IERS publishes this - Its up to date (includes 2014-07-01) as of today as I access it (2015-01-12).
http://hpiers.obspm.fr/eoppc/bul/bulc/Leap_Second_History.dat

I'm not sure when it was updated, maybe with their Bullitin C announcement.
ftp://hpiers.obspm.fr/iers/bul/bulc/bulletinc.dat

If would really be good if there was one authoritative soure for this, and that there was a uniform format. Ideally there would be multiple ways to access it, via text and binary for different architectures. The might be thought of as a "UTC Metadata API", from which various "UTC Metadata Servers" could be implemented.

-Brooks


On 2015-01-12 10:10 AM, Steve Allen wrote:
On Sun 2015-01-11T23:58:08 -0800, Tom Van Baak hath writ:
The web is full of incorrect and outdated leap second information and tables.
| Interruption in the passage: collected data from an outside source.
(** * Flight-Planner: a shallow embedding of the mission-planning core

    The development follows the TypeScript sources:
    - [generateFlightPlan]  (services/flightPlanner: footprint, sweep, waypoints, headings)
    - [getElevations]       (services/elevationService: batched elevation lookup)
    - the three [App] effects: mission statistics, waypoint filter, terrain merge.
    - the [App] handlers: plan generation, terrain fetch, shapefile import,
      downloads and clearing, with the effects run after each.

    Numbers.  A JavaScript [number] is modelled as a rational ([Q]);
    [NaN] and the infinities are outside the model.  The geometry of the
    planner ([+], [*], [/], comparisons) is followed in the exact
    arithmetic of [Q].  Where the program renders a number with
    [toFixed] - the statistics and the terrain merge - the digits depend
    on the binary64 value, so there every operation rounds its exact
    result to binary64 ([b64]).

    Geometry.  The program delegates all spherical and planar geometry to
    the turf library.  Its operations are the fields of the class [Turf];
    every definition of the planner is parametric in them, and what a
    theorem needs from the library is stated as a hypothesis. *)

From Stdlib Require Import QArith Qpower Qround Qabs Lqa Ascii String DecimalString.
From stdpp Require Import list sorting.
From Equations Require Import Equations.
Here's one example:
Here's somewhat scarier example
this one is almost up to date
http://www.nist.gov/pml/div688/grp50/leapsecond.cfm
but this one is also findable and is 4 years old
http://tf.nist.gov/pubs/bulletin/leapsecond.htm

Is there any solution to this?
Find a reliable source, and at the moment the most reliable source
is probably the IANA TimeZone Database
https://www.iana.org/time-zones
That comes with a caveat that it does not instantly respond to the
changes, so the most recent release is 2014j from November.
The tzdata.tar.gz contains the file
leap-seconds.list
That file originates from NIST and it does include an expiration data
of June 28.

The full docs for tzdata/tzdist are at
https://www.iana.org/time-zones/repository/tz-link.html
and they point to the github repository that contains the not yet
released files.  The leap-seconds.list file in github does already
contain the 2015 leap second.

Looking toward the future there is the IETF tzdist iniative that
I mentioned yesterday.  In the example .json snips that I attached to
http://www.ietf.org/mail-archive/web/tzdist/current/msg01215.html
is Right-UTC.json which starts off showing its expiration date

{
   "tzid": "TAI/UTC",
   "start": "1972-01-01T00:00:10Z",
   "end": "2016-01-01T00:00:00Z",
   "observances": [
     {
       "name": "UTC",
       "onset": "1972-01-01T00:00:10Z",
       "utc-offset-from": 0,
       "utc-offset-to": -10
     },

That expiration data is inherent in the tzdist protocol as a way of
making it clear that the timezone data have limited valid range.